While Tara Tate, sponsor of South’s Young Progressives Club, admitted it may sound cliché, student political involvement is about making a difference in the world. She explained that many students feel disconnected from politics, so the student-driven club’s objective is to allow students to participate in the political process.
“The goal, in a very large picture sense, is to get students active in the political process [and] drive political action, with many of those actions having a progressive [basis],” Tate said.
Sophomore Drew Duffy, a member of Young Progressives Club, sees political involvement as a way for anyone to create change, a sentiment echoed across members of South’s different political clubs.

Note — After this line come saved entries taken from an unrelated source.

(** Take [node] out of the links: the node where balancing starts. *)
Definition unlink_node (h : heap) (lvt : lvTree) (node : Z) : res (heap * lvTree * Z) :=
  n ← deref h node;
  let nodeLeft := avl_left n in
  let nodeRight := avl_right n in
  let nodeParent := avl_parent n in
  if nodeRight =? NULL then
    let balanceThisNode := nodeParent in
    '(h, lvt) ← (if negb (balanceThisNode =? NULL) then
        h ← set_child_by_dir nodeLeft balanceThisNode h; Ok (h, lvt)
      else Ok (h, set_root nodeLeft lvt));
    h ← set_parent_of balanceThisNode nodeLeft h;
    Ok (h, lvt, balanceThisNode)
  else
    '(h, next) ← descend_left (hfuel h) h nodeRight;
    nx ← deref h next;
    let nextRight := avl_right nx in
    let nextParent := avl_parent nx in
    '(h, balanceThisNode) ← (if negb (nextParent =? node) then
        h ← set_child_by_dir nextRight nextParent h;
        h ← set_parent_of nextParent nextRight h;
        h ← modify (with_right nodeRight) next h;
        h ← modify (with_parent next) nodeRight h;
        Ok (h, nextParent)
      else Ok (h, next));
    h ← modify (with_left nodeLeft) next h;
    h ← set_parent_of next nodeLeft h;
    h ← modify (with_parent nodeParent) next h;
    h ← modify (with_balance (balance n)) next h;
    h ← modify (with_dir TREE_DESCEND_RIGHT) next h;
    '(h, lvt) ← (if negb (nodeParent =? NULL) then
        h ← set_child_by_dir next nodeParent h; Ok (h, lvt)
      else Ok (h, set_root next lvt));
    Ok (h, lvt, balanceThisNode).

(** The balancing act: [for ( ; ; balanceThisNode = nextBalanceThisNode)]. *)
Fixpoint rebalance_delete (fuel : nat) (h : heap) (lvt : lvTree) (balanceThisNode : Z) : res (heap * lvTree) :=
  match fuel with
  | O => Err OUT_OF_FUEL
  | S fuel' =>
      if balanceThisNode =? NULL then Ok (h, set_height (avl_height lvt - 1) lvt)
      else
        b ← deref h balanceThisNode;
        let balanceFactor := descent_dir b in
        let curNodeBalance := balance b in
        if TREE_IS_BALANCED curNodeBalance then
          inv ← TREE_INVERT_BALANCE_FACTOR balanceFactor;
          h ← modify (with_balance inv) balanceThisNode h; Ok (h, lvt)
        else
          let nextBalanceThisNode := avl_parent b in
          if curNodeBalance =? balanceFactor then
            h ← modify (with_balance TREE_BALANCED) balanceThisNode h;
            rebalance_delete fuel' h lvt nextBalanceThisNode
          else
            let rebalanceNode := balanceThisNode in
            let '(balanceFactor, anchorNode) :=
              if TREE_LEFT_HEAVY =? balanceFactor then (TREE_RIGHT_HEAVY, avl_right b)
              else (TREE_LEFT_HEAVY, avl_left b) in
            a ← deref h anchorNode;
            let treeBalanced := TREE_IS_BALANCED (balance a) in
            '(h, newRoot) ← (if treeBalanced || (balance a =? balanceFactor)
              then lvAvlTreeSingleRotation h rebalanceNode anchorNode balanceFactor
              else lvAvlTreeDoubleRotation h rebalanceNode anchorNode balanceFactor);
            '(h, lvt) ← link_rotated h lvt newRoot nextBalanceThisNode;
            if treeBalanced then Ok (h, lvt)
            else rebalance_delete fuel' h lvt nextBalanceThisNode
  end.

Definition lvAvlTreeNodeDelete (h : heap) (lvt : lvTree) (node : Z) : res (heap * lvTree) :=
  '(h, lvt, balanceThisNode) ← unlink_node h lvt node;
  '(h, lvt) ← rebalance_delete (hfuel h) h lvt balanceThisNode;
  Ok (h, set_clue NULL (lastNodeMin lvt) (lastNodeMax lvt) lvt).

Fixpoint prepare_loop (fuel : nat) (h : heap) (curNode : Z) : res heap :=
  match fuel with
  | O => Err OUT_OF_FUEL
  | S fuel' =>
      c ← deref h curNode;
      let parentNode := avl_parent c in
      if parentNode =? NULL then Ok h
      else
        p ← deref h parentNode;
        h ← modify (with_dir (if curNode =? avl_left p then TREE_DESCEND_LEFT else TREE_DESCEND_RIGHT))
              parentNode h;
        prepare_loop fuel' h parentNode
  end.

Definition lvAvlTreeNodePrepareForDelete (h : heap) (node : Z) : res heap := prepare_loop (hfuel h) h node.

(** * Walks *)

(** [do { avl_first = next; next = next->avl_left; } while (NULL != next);] *)
Fixpoint leftmost (fuel : nat) (h : heap) (p : Z) : res Z :=
  match fuel with
  | O => Err OUT_OF_FUEL
  | S fuel' =>
      n ← deref h p;
      if negb (avl_left n =? NULL) then leftmost fuel' h (avl_left n) else Ok p
  end.

Fixpoint rightmost (fuel : nat) (h : heap) (p : Z) : res Z :=
  match fuel with
  | O => Err OUT_OF_FUEL
  | S fuel' =>
      n ← deref h p;
      if negb (avl_right n =? NULL) then rightmost fuel' h (avl_right n) else Ok p
  end.

Definition lvAvlTreeFirst (h : heap) (lvt : lvTree) : res Z :=
  let next := avl_root lvt in
  if next =? NULL then Ok NULL else leftmost (hfuel h) h next.

Definition lvAvlTreeLast (h : heap) (lvt : lvTree) : res Z :=
  let next := avl_root lvt in
  if next =? NULL then Ok NULL else rightmost (hfuel h) h next.

(** [while (NULL != parent)]: the first ancestor that [tmp] is on the given
    side of, NULL when there is none. *)
Fixpoint climb_from_right (fuel : nat) (h : heap) (parent tmp : Z) : res Z :=
  match fuel with
  | O => Err OUT_OF_FUEL
  | S fuel' =>
      if parent =? NULL then Ok NULL
      else
        p ← deref h parent;
        if avl_right p =? tmp then Ok parent
        else climb_from_right fuel' h (avl_parent p) parent
  end.

Fixpoint climb_from_left (fuel : nat) (h : heap) (parent tmp : Z) : res Z :=
  match fuel with
  | O => Err OUT_OF_FUEL
  | S fuel' =>
      if parent =? NULL then Ok NULL
      else
        p ← deref h parent;
        if avl_left p =? tmp then Ok parent
        else climb_from_left fuel' h (avl_parent p) parent
  end.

“Especially in this country, anyone from any position can make a difference,” Duffy said. “There’s something really drawing about it.”
As a member of Turning Point USA, Roy explained that she has learned the importance of advocating for her beliefs, but also exposing herself to views entirely different from her own.
“Political views at South are very diverse, so I think that it is important to have several clubs so people have others to talk to that agree with them and disagree with them,” Roy explained.
Like Roy, Duffy explained that in divisive times, heated discussions are unavoidable. However, he added that by remembering both groups want what is best for the nation, these arguments can be kept meaningful.
“Once we establish that both people there just want the best for people, it opens the conversation to be a lot more respectful and a lot more productive,” Duffy explained.
Michael Vodicka, sponsor of Political Discussions Club, feels that everyone should be able to express their views. He said that the purpose of Political Discussions Club is to ensure a space for students of any political beliefs to have respectful discussions regarding topics from criminal justice to the electoral college.
“It is different from a debate because it is more of an open forum for the students to express their opinions,” Vodicka said.
Similarly to Vodicka, senior Nicole Bechtoldt, member of Turning Point USA’s chapter at South, believes that no one’s opinion should be disregarded. Yet, she feels that conservative voices at South often are.
“It is a sad reality that civil discourse has been largely replaced in today’s society by divisive rhetoric and political muzzling in an attempt to get rid of those with opposing views,” Bechtoldt stated.
While Bechtoldt believes everyone has the right to express their views, opinions may become harmful when they are used to silence or threaten others. She explained that she joined Turning Point USA to find a safe space where she could surround herself with people of similar ideologies.
“As a club [we] continue to strive to create a school environment where all opinions are heard and given the respect they deserve,” Bechtoldt said.
Vodicka echoed this statement, as he explained that it all comes down to everyone deserving the same respect and support.
“The whole idea is that we are going to respect everyone’s views and right to free speech,” Vodicka explained. “We are going to disagree on a lot but at least we are open to hearing everyone’s views.”